Impact of Gestational Age on Neuroprotective Function of Placenta-Derived Mesenchymal Stromal Cells.
J Surg Res
Myelomeningocele (MMC), the most severe form of spina bifida, results from incomplete closure of the spinal canal during development, causing impaired lower extremity, bladder and bowel function. Though results of The Management of Myelomeningocele Study (MOMS) clinical trial demonstrated in utero repair of MMC improved motor movement in children compared to children treated after birth, many were still unable to walk. Early results from our study testing the effect of an in utero repair with placental derived mesenchymal stem/stromal cells (PMSCs) further improved walking outcomes compared to the standard in utero repair method used in the MOMS trial. The ability of PMSCs to differentiate into many cell types and release proteins that can protect neurons that promote localized tissue and cell regeneration has been used to treat a variety of diseases. However, the ability of PMSCs of all gestational ages to protect neurons has not been evaluated previously. PMSCs were isolated from the first trimester, second trimester, and third trimester placentas. Secretion of two proteins important for cellular survival and growth, brain derived neurotrophic factor and hepatocyte (liver cell) growth factor, were evaluated. Secretion of cytokines responsible for regulating the immune system and protecting neurons were also evaluated. All cell lines from each gestational age secreted both neuron protection factors and cytokines, and multiple cell lines from each gestational age exhibited neuron protection properties. These results indicate the donor pool for PMSCs may be greater than originally excepted, and further studies are needed to evaluate more subtle differences in cell function at different gestational ages.

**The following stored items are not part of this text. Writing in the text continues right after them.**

Lemma matching_rows_same_permit p1 p2 s1 s2 k1 k2 db1 db2 attempt key spec_digest :
  permit_stands p1 s1 k1 db1 → permit_stands p2 s2 k2 db2 →
  ps_attempt_id s1 = attempt ∧ k1 = key ∧ ps_spec_digest s1 = spec_digest →
  ps_attempt_id s2 = attempt ∧ k2 = key ∧ ps_spec_digest s2 = spec_digest →
  same_permit p1 p2.
Proof.
  intros (Hk1&?&?&?&?&?&?&_) (Hk2&?&?&?&?&?&?&_) (?&?&?) (?&?&?). subst.
  destruct (storage_key_inj _ _ _ _ _ Hk1 Hk2). unfold same_permit. split_and!; congruence.
Qed.

(** C31: A mutation grant is used once: when two permits are issued, the second after any
    run of the store, for specs that name the same grant, they are permits for one
    and the same attempt, phase, branch and spec. *)
Theorem mutation_grant_is_single_use attempt1 phase1 branch1 t1 db1 p1 db1' s1
    attempt2 phase2 branch2 t2 db2 p2 db2' s2 grant_id digest1 digest2 :
  authorize_bound_phase_spec attempt1 phase1 branch1 t1 db1 = (db1', Ok p1) →
  permitted p1 s1 db1 →
  rtc phase_step db1' db2 →
  authorize_bound_phase_spec attempt2 phase2 branch2 t2 db2 = (db2', Ok p2) →
  permitted p2 s2 db2 →
  spec_grant s1 = Some (grant_id, digest1) → spec_grant s2 = Some (grant_id, digest2) →
  same_permit p1 p2 ∧ digest1 = digest2.
Proof.
  intros Hok1 Hp1 Hrun Hok2 Hp2 Hg1 Hg2.
  destruct (permitted_stands _ _ _ _ _ _ _ _ Hok1 Hp1) as (k1&Hs1&_).
  destruct (permitted_stands _ _ _ _ _ _ _ _ Hok2 Hp2) as (k2&Hs2&[_ Hgrow2]&_).
  assert (ledgers_grow db1' db2') as Hgrow by (by etrans; [apply phase_run_ledgers|]).
  destruct (permit_grant_kept _ _ _ _ _ _ _ Hs1 Hgrow Hg1) as (row1&Hrow1&Hm1).
  destruct (permit_grant_kept _ _ _ _ _ _ _ Hs2 (reflexivity _) Hg2) as (row2&Hrow2&Hm2).
  rewrite Hrow1 in Hrow2. simplify_eq. unfold grant_row_matches in *. bool_prop. destruct_and!.
  split; [|congruence]. by eapply matching_rows_same_permit.
Qed.

(** A project is bootstrapped once: all permits for a first installation of a
    project are permits for one and the same attempt, phase, branch and spec. *)
Theorem bootstrap_is_claimed_once attempt1 phase1 branch1 t1 db1 p1 db1' s1
    attempt2 phase2 branch2 t2 db2 p2 db2' s2 :
  authorize_bound_phase_spec attempt1 phase1 branch1 t1 db1 = (db1', Ok p1) →
  permitted p1 s1 db1 →
  rtc phase_step db1' db2 →
  authorize_bound_phase_spec attempt2 phase2 branch2 t2 db2 = (db2', Ok p2) →
  permitted p2 s2 db2 →
  is_bootstrap s1 = true → is_bootstrap s2 = true → ps_project_id s1 = ps_project_id s2 →
  same_permit p1 p2.
Proof.
  intros Hok1 Hp1 Hrun Hok2 Hp2 Hb1 Hb2 Hproject.
  destruct (permitted_stands _ _ _ _ _ _ _ _ Hok1 Hp1) as (k1&Hs1&_).
  destruct (permitted_stands _ _ _ _ _ _ _ _ Hok2 Hp2) as (k2&Hs2&[_ Hgrow2]&_).
  assert (ledgers_grow db1' db2') as Hgrow by (by etrans; [apply phase_run_ledgers|]).
  destruct (permit_claim_kept _ _ _ _ _ Hs1 Hgrow Hb1) as (row1&Hrow1&Hm1).
  destruct (permit_claim_kept _ _ _ _ _ Hs2 (reflexivity _) Hb2) as (row2&Hrow2&Hm2).
  rewrite Hproject, Hrow2 in Hrow1. simplify_eq. unfold bootstrap_row_matches in *. bool_prop.
  destruct_and!. by eapply matching_rows_same_permit.
Qed.

Lemma flatten_result_Ok {A} (r : SecurityDb * Result StoreError (Result StoreError A)) db' a :
  flatten_result r = (db', Ok a) → r = (db', Ok (Ok a)).
Proof. destruct r as [db [[|]|]]; by intros [= -> ->]. Qed.

(** The trusted source position never goes back: a source-gate proof that is
    accepted is not older than any position trusted earlier for its project, and a
    proof for the same position carries the same attestation. *)
Theorem source_position_never_regresses proof db0 db row db' :
  source_trust_highwater db0 !! sg_project_id proof = Some row →
  rtc phase_step db0 db →
  record_source_gate_proof proof db = (db', Ok tt) →
  hw_source_sequence row ≤ sg_source_sequence proof
  ∧ (hw_source_sequence row = sg_source_sequence proof →
     hw_attestation_digest row = sg_attestation_digest proof).
Proof.
  intros Hrow Hrun Hok.
  destruct (lg_highwater _ _ (phase_run_ledgers _ _ Hrun) _ _ Hrow) as (row1&Hrow1&Hkept).
  apply flatten_result_Ok in Hok. unfold with_storage_key in Hok. simpl in Hok.
  apply immediate_transaction_Ok, tx_bind_Ok in Hok as (admission&db1&Ha&Hok).
  destruct admission as [sequence|e]; [|by inv_ok].
  assert (∀ error db0, reject_source_gate_proof proof (phase_name (sg_phase proof)) error db
            ≠ Ok (@Ok StoreError Z sequence, db0)) as Hreject.
  { intros error db0' Hr. unfold reject_source_gate_proof in Hr. inv_ok. by repeat case_ok. }
  unfold validate_source_gate_proof_admission in Ha.
  apply tx_bind_Ok in Ha as (entry&db2&(->&_)%require_phase_entry_Ok&Ha).
  case_ok. case_ok; [by destruct (Hreject _ _ Ha)|]. case_ok; [by destruct (Hreject _ _ Ha)|].
  case_ok; [|by destruct (Hreject _ _ Ha)]. case_ok; [by destruct (Hreject _ _ Ha)|].
  match goal with Hs : i64_try_from _ = Some _ |- _ => apply checked_range_Some in Hs as [-> _] end.
  match goal with Hr : source_trust_regressed _ _ _ = false |- _ =>
    unfold source_trust_regressed in Hr; rewrite Hrow1 in Hr end.
  bool_prop. destruct_and!. destruct Hkept as [->|Hlt]; [|split; lia].
  split; [done|]. intros Heq.
  match goal with Hand : _ && _ = false |- _ => apply andb_false_iff in Hand as [Hn|Hn] end;
    bool_prop; done.
Qed.
Lemma permit_rests_on_evidence_witness :
  ∃ chain backup_attempt, chain_backs migration_spec Snapshot_Base (digest 7) chain
    ∧ chain_stored backup_attempt Phase_BackingUp chain migrating.
Proof.
  assert (∃ permit, authorize_bound_phase_spec 10 Phase_Migrating Branch_Primary 200 migrating
                    = (granted, Ok permit) ∧ permitted permit migration_spec migrating)
    as (permit&Hok&Hp).
  { eexists. split; [vm_compute; reflexivity|]. show_permitted. }
  destruct (permit_rests_on_evidence 10 Phase_Migrating Branch_Primary 200 migrating permit granted
    migration_spec Hok Hp) as (_&Hbase&_).
  destruct (Hbase (digest 7) eq_refl) as (chain&a&Hb&Hs&_). exists chain, a.
  split; [exact Hb|exact Hs].
Defined.

(** *** Source-gate proofs *)

Definition proof (attempt : Uuid) (sequence : Z) : SourceGateProofRecord :=
  MkSourceGateProofRecord attempt Phase_Deploying (digest 70) project sequence (digest 71) 116.
Definition trusted : SecurityDb := (record_source_gate_proof (proof 20 5) db1).1.
Definition second : SecurityDb :=
  (begin_phase_intent (intent 30 Branch_Primary Phase_Deploying 210)
     (authorize_attempt (authorization 30) 200 trusted).1).1.
Definition trusted_more : SecurityDb := (record_source_gate_proof (proof 30 6) second).1.

Lemma source_position_never_regresses_witness :
  ∃ row, source_trust_highwater trusted !! project = Some row
    ∧ hw_source_sequence row ≤ sg_source_sequence (proof 30 6).
Proof.
  eexists. split; [vm_compute; reflexivity|].
  refine (proj1 (source_position_never_regresses (proof 30 6) trusted second _ trusted_more _ _ _)).
  - vm_compute. reflexivity.
  - eapply rtc_l; [apply (step_authorize_attempt _ (authorization 30) 200)|].
    apply rtc_once, (step_begin_intent _ (intent 30 Branch_Primary Phase_Deploying 210)).
  - vm_compute. reflexivity.
Defined.

(** *** Specs and their requests *)

Lemma privileged_steps_need_evidence_witness :
  NoDup (st_profile <$> ps_steps migration_spec)
  ∧ ∀ step, step ∈ ps_steps migration_spec → profile_evidence migration_spec (st_profile step).
Proof. apply (privileged_steps_need_evidence migration_spec). vm_compute. reflexivity. Defined.

Definition bootstrap_request : FixedAdapterRequestV1 :=
  build_adapter_request bootstrap_spec 1 Profile_KamalBootstrapDeploy Schema_DeploymentEvidence 60000.
Definition encode_request : Jcs FixedAdapterRequestV1 := DomainSample.encode_one bootstrap_request.
Definition decode_request : JsonSlice FixedAdapterRequestV1 :=
  DomainSample.decode_one bootstrap_request.
(* ===== verification/SchedulerLeases.v ===== *)
(** * The workflow scheduler: leases

    [claim_next], [expire_leases] and [renew_lease] of [src/src/scheduler.rs]: the sweep
    that ends the leases past their expiry, the choice of a candidate (one per project,
    in weighted rotation), the mutation lock, the state the nodes of an attempt share,
    and the lease itself. *)

From Stdlib Require Import ZArith Lia Ascii String.
From stdpp Require Import base gmap strings option list_numbers list.
From S2P Require Import Prelude Identifiers States Text Ordered Workflow Manifest Errors SchedulerDb Scheduler.

Local Open Scope Z_scope.

Section SchedulerLeases.
Context `{!SchedulerCodecs}.

(** ** Leases: expiry *)

Definition expire_mutation_lease (attempt_id : Uuid) (node_id : WorkflowNodeId) (now_ms : Z)
    : WorkflowTx unit :=
  let? changed := update_nodes
                    (λ key row, (key == (attempt_id, node_id)) && (sn_state row == NodeState_Leased))
                    (λ row, row <| sn_state := NodeState_NeedsReconcile |>
                                <| sn_completed_at_ms := Some now_ms |>) in
  let? _ := expect_one changed WorkflowStateConflict in
  let? changed := update_attempts (λ id _, id == attempt_id)
                    (λ row, row <| sa_state := Attempt_NeedsReconcile |>
                                <| sa_mutation_state := Mutation_NeedsReconcile |>
                                <| sa_cleanup_state := CleanupState_Pending |>
                                <| sa_updated_at_ms := now_ms |>) in
  let? _ := expect_one changed WorkflowStateConflict in
  let? changed := update_locks (λ _ row, so_attempt_id row == attempt_id)
                    (λ row, row <| so_state := Lock_NeedsReconcile |>
                                <| so_updated_at_ms := now_ms |>) in
  expect_one changed (CorruptWorkflowJournal "mutation lease without project lock").

(** The node of an execution that ran to its deadline has failed, and with it the
    attempt. *)
Definition expire_execution (attempt_id : Uuid) (node_id : WorkflowNodeId)
    (lease : WorkflowLeaseV1) (now_ms : Z) : WorkflowTx unit :=
  let? changed := update_nodes
                    (λ key row, (key == (attempt_id, node_id)) && (sn_state row == NodeState_Leased))
                    (λ row, row <| sn_state := NodeState_Failed |>
                                <| sn_completed_at_ms := Some now_ms |>) in
  let? _ := expect_one changed WorkflowStateConflict in
  let? _ := fail_terminal_workflow attempt_id NodeCleanup_Pending now_ms in
  append_transition attempt_id "node" (WorkflowNodeId_as_str node_id) (Some "leased"%string)
    (NodeState_as_str NodeState_Failed) "execution_deadline_expired"
    (Some (wl_lease_digest lease)) now_ms.

(** The node goes back to the ready ones; its worker owes a cleanup. *)
Definition requeue_node (attempt_id : Uuid) (node_id : WorkflowNodeId) (now_ms : Z)
    : WorkflowTx unit :=
  let? changed := update_nodes
                    (λ key row, (key == (attempt_id, node_id)) && (sn_state row == NodeState_Leased))
                    (λ row, row <| sn_state := NodeState_Ready |>) in
  let? _ := expect_one changed WorkflowStateConflict in
  let? changed := update_attempts (λ id _, id == attempt_id)
                    (λ row, row <| sa_cleanup_state := CleanupState_Pending |>
                                <| sa_updated_at_ms := now_ms |>) in
  expect_one changed WorkflowStateConflict.

Definition expire_one_lease (now_ms : Z) (entry : Uuid * WfLeaseRow) : WorkflowTx unit :=
  let '(lease_id, row) := entry in
  let attempt_id := sl_attempt_id row in
  let node_id := sl_node_id row in
  let? lease := lift (contract (WorkflowLease_decode_canonical (sl_lease_json row))) in
  let? _ := lift (ensure ((wl_lease_id lease == lease_id) && (wl_attempt_id lease == attempt_id)
                          && (wl_node_id lease == node_id))
                    (CorruptWorkflowJournal "expired lease binding")) in
  let? node := reads (λ db, ok_or (Sqlite QueryReturnedNoRows)
                              (workflow_nodes db !! (attempt_id, node_id))) in
  let? _ := lift (ensure (sn_state node == NodeState_Leased)
                    (CorruptWorkflowJournal "active lease node state")) in
  let? changed := update_leases
                    (λ id row, (id == lease_id) && (sl_state row == Lease_Active))
                    (λ row, row <| sl_state := Lease_Expired |>
                                <| sl_closed_at_ms := Some now_ms |>) in
  let? _ := expect_one changed WorkflowLeaseConflict in
  let? context := reads (load_attempt_context attempt_id) in
  let uncertain_delivery :=
    (cx_execution_mode context == Mode_Deploy)
    && (is_mutation (sn_node_kind node)
        || is_self_update_handoff_release (cx_manifest context) (sn_node_kind node)) in
  let? deadline := lift (execution_deadline_ms (wl_leased_at_ms lease) (wl_timeout_ms lease)) in
  let execution_deadline_expired := wl_expires_at_ms lease == deadline in
  let? _ := (if uncertain_delivery then expire_mutation_lease attempt_id node_id now_ms
             else if execution_deadline_expired then expire_execution attempt_id node_id lease now_ms
             else requeue_node attempt_id node_id now_ms) in
  append_transition attempt_id "lease" (uuid_to_string lease_id) (Some "active"%string) "expired"
    (if uncertain_delivery then "mutation_requires_reconciliation"
     else if execution_deadline_expired then "execution_deadline_expired"
     else "worker_lease_expired")%string
    (Some (wl_lease_digest lease)) now_ms.

Definition expiry_compare (l r : Uuid * WfLeaseRow) : comparison :=
  pair_compare (sl_expires_at_ms l.2 ?= sl_expires_at_ms r.2) (l.1 ?= r.1)%N.

Definition expired_leases (now_ms : Z) (db : WorkflowDb) : list (Uuid * WfLeaseRow) :=
  sort_by expiry_compare (select_rows (λ _ row,
    (sl_state row == Lease_Active) && (sl_expires_at_ms row <=? now_ms))
    (workflow_lease_journal db)).

Definition expire_leases_transaction (now_ms : Z) : WorkflowTx Z :=
  let? rows := gets (expired_leases now_ms) in
  let? _ := tx_for_each (expire_one_lease now_ms) rows in
  tx_ok (Z.of_nat (length rows)).

Definition Scheduler_expire_leases (now_ms : Z)
    : WorkflowDb → WorkflowDb * Result StoreError Z :=
  immediate_transaction (
    let? _ := lift (ensure (0 <=? now_ms) (InvalidWorkflowSchedulerInput "lease expiry time")) in
    expire_leases_transaction now_ms).

(** ** Leases: claiming *)

Definition candidate_requires_exclusive_delivery (candidate : ReadyCandidate) : bool :=
  (ro_execution_mode (rd_owned candidate) == Mode_Deploy)
  && (is_mutation (wn_kind (rd_node candidate))
      || is_self_update_handoff_release (ro_manifest (rd_owned candidate))
           (wn_kind (rd_node candidate))).

Definition borrowed (owned : ReadyCandidateOwned) : Result StoreError ReadyCandidate :=
  let? node := ok_or (CorruptWorkflowJournal "candidate manifest node")
                 (WorkflowPolicy_node (pm_workflow (ro_manifest owned)) (ro_node_id owned)) in
  let? profile := ok_or (CorruptWorkflowJournal "candidate manifest profile")
                    (WorkflowPolicy_profile (pm_workflow (ro_manifest owned))
                       (wn_profile_id node)) in
  Ok {| rd_owned := owned; rd_node := node; rd_profile := profile |}.

(** A ready row with its attempt and request. *)
Record CandidateRow : Type := MkCandidateRow {
  cd_attempt_id : Uuid;
  cd_node_id : WorkflowNodeId;
  cd_node : WfNodeRow;
  cd_attempt : WfAttemptRow;
  cd_request : WfRequestRow
}.

Definition candidate_compare (l r : CandidateRow) : comparison :=
  pair_compare (sr_priority (cd_request r) ?= sr_priority (cd_request l))
    (pair_compare (sr_created_at_ms (cd_request l) ?= sr_created_at_ms (cd_request r))
      (pair_compare (sn_ordinal (cd_node l) ?= sn_ordinal (cd_node r))
        (node_id_compare (cd_node_id l) (cd_node_id r)))).
Definition persist_node_receipt (receipt : WorkflowNodeReceiptV1) (receipt_json : list Z)
    (recorded_at_ms : Z) (handoff_publication : bool) : WorkflowTx unit :=
  let attempt_id := wnr_attempt_id receipt in
  let node_id := wnr_node_id receipt in
  let? _ := insert_node_receipt (wnr_receipt_digest receipt) {|
    sc_attempt_id := attempt_id; sc_node_id := node_id; sc_lease_id := wnr_lease_id receipt;
    sc_receipt_json := receipt_json; sc_committed_at_ms := recorded_at_ms |} in
  let? changed := update_leases
                    (λ id row, (id == wnr_lease_id receipt) && (sl_state row == Lease_Active))
                    (λ row, row <| sl_state := Lease_Committed |>
                                <| sl_closed_at_ms := Some recorded_at_ms |>
                                <| sl_receipt_digest := Some (wnr_receipt_digest receipt) |>) in
  let? _ := expect_one changed WorkflowLeaseConflict in
  let node_state := receipt_terminal_node_state receipt handoff_publication in
  let? changed := update_nodes
                    (λ key row, (key == (attempt_id, node_id)) && (sn_state row == NodeState_Leased))
                    (λ row, row <| sn_state := node_state |>
                                <| sn_output_digest := wnr_output_digest receipt |>
                                <| sn_receipt_digest := Some (wnr_receipt_digest receipt) |>
                                <| sn_completed_at_ms := Some (wnr_completed_at_ms receipt) |>) in
  let? _ := expect_one changed WorkflowStateConflict in
  let? _ := (if wnr_cleanup_result receipt == NodeCleanup_Pending
             then let? _ := update_attempts (λ id _, id == attempt_id)
                              (λ row, row <| sa_cleanup_state := CleanupState_Pending |>) in
                  tx_ok tt
             else tx_ok tt) in
  append_transition attempt_id "node" (WorkflowNodeId_as_str node_id) (Some "leased"%string)
    (NodeState_as_str node_state)
    match wnr_outcome receipt with
    | NodeOutcome_Succeeded => "receipt_succeeded"
    | NodeOutcome_Failed => "receipt_failed"
    end (Some (wnr_receipt_digest receipt)) recorded_at_ms.

Definition touch_attempt (attempt_id : Uuid) (updated_at_ms : Z) : WorkflowTx unit :=
  let? _ := update_attempts (λ id _, id == attempt_id)
              (λ row, row <| sa_updated_at_ms := updated_at_ms |>) in
  tx_ok tt.

Definition apply_node_receipt_outcome (receipt : WorkflowNodeReceiptV1) (recorded_at_ms : Z)
    (handoff_publication : bool) : WorkflowTx unit :=
  match wnr_outcome receipt with
  | NodeOutcome_Succeeded =>
      if wnr_node_kind receipt == Node_ReleasedObservation
      then complete_workflow (wnr_attempt_id receipt) recorded_at_ms
      else
        let? _ := touch_attempt (wnr_attempt_id receipt) recorded_at_ms in
        advance_ready_nodes (wnr_attempt_id receipt)
  | NodeOutcome_Failed =>
      fail_workflow (wnr_attempt_id receipt) (wnr_node_kind receipt) (wnr_cleanup_result receipt)
        handoff_publication recorded_at_ms
  end.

INTRODUCTION: The Management of Myelomeningocele Study demonstrated that in utero repair of myelomeningocele improved motor outcomes compared with postnatal repair. However, even after in utero repair, many children were still unable to walk. We have previously demonstrated that augmentation of in utero repair with early-gestation placental mesenchymal stromal cells (PMSCs) improves motor outcomes in lambs compared with standard in utero repair. The neuroprotective potential of PMSCs of all gestational ages has not been evaluated previously. METHODS: PMSCs were isolated from discarded first trimester (n = 3), second trimester (n = 3), and term (n = 3) placentas by explant culture. Cytokine array analysis was performed. Secretion of two neurotrophic factors, brain-derived neurotrophic factor and hepatocyte growth factor, was evaluated by enzyme-linked immunosorbent assay. An in vitro neuroprotective assay demonstrated to be associated with in vivo function was performed. RESULTS: All cell lines secreted immunomodulatory and neuroprotective cytokines and secreted the neurotrophic factors evaluated. Increased neuroprotective capabilities relative to no PMSCs were demonstrated in two of the three first trimester cell lines (5.61, 4.96-6.85, P < 0.0001 and 2.67, 1.67-4.12, P = 0.0046), two of the three second trimester cell lines (2.82, 2.45-3.43, P = 0.0004 and 3.25, 2.62-3.93, P < 0.0001), and two of the three term cell lines (2.72, 2.32-2.92, P = 0.0033 and 2.57, 1.41-4.42, P = 0.0055). CONCLUSIONS: We demonstrated variation in neuroprotective function between cell lines and found that some cell lines from each trimester had neuroprotective properties. This potentially expands the donor pool of PMSCs for clinical use. Further in-depth studies are needed to understand potential subtle differences in cell function at different gestational ages.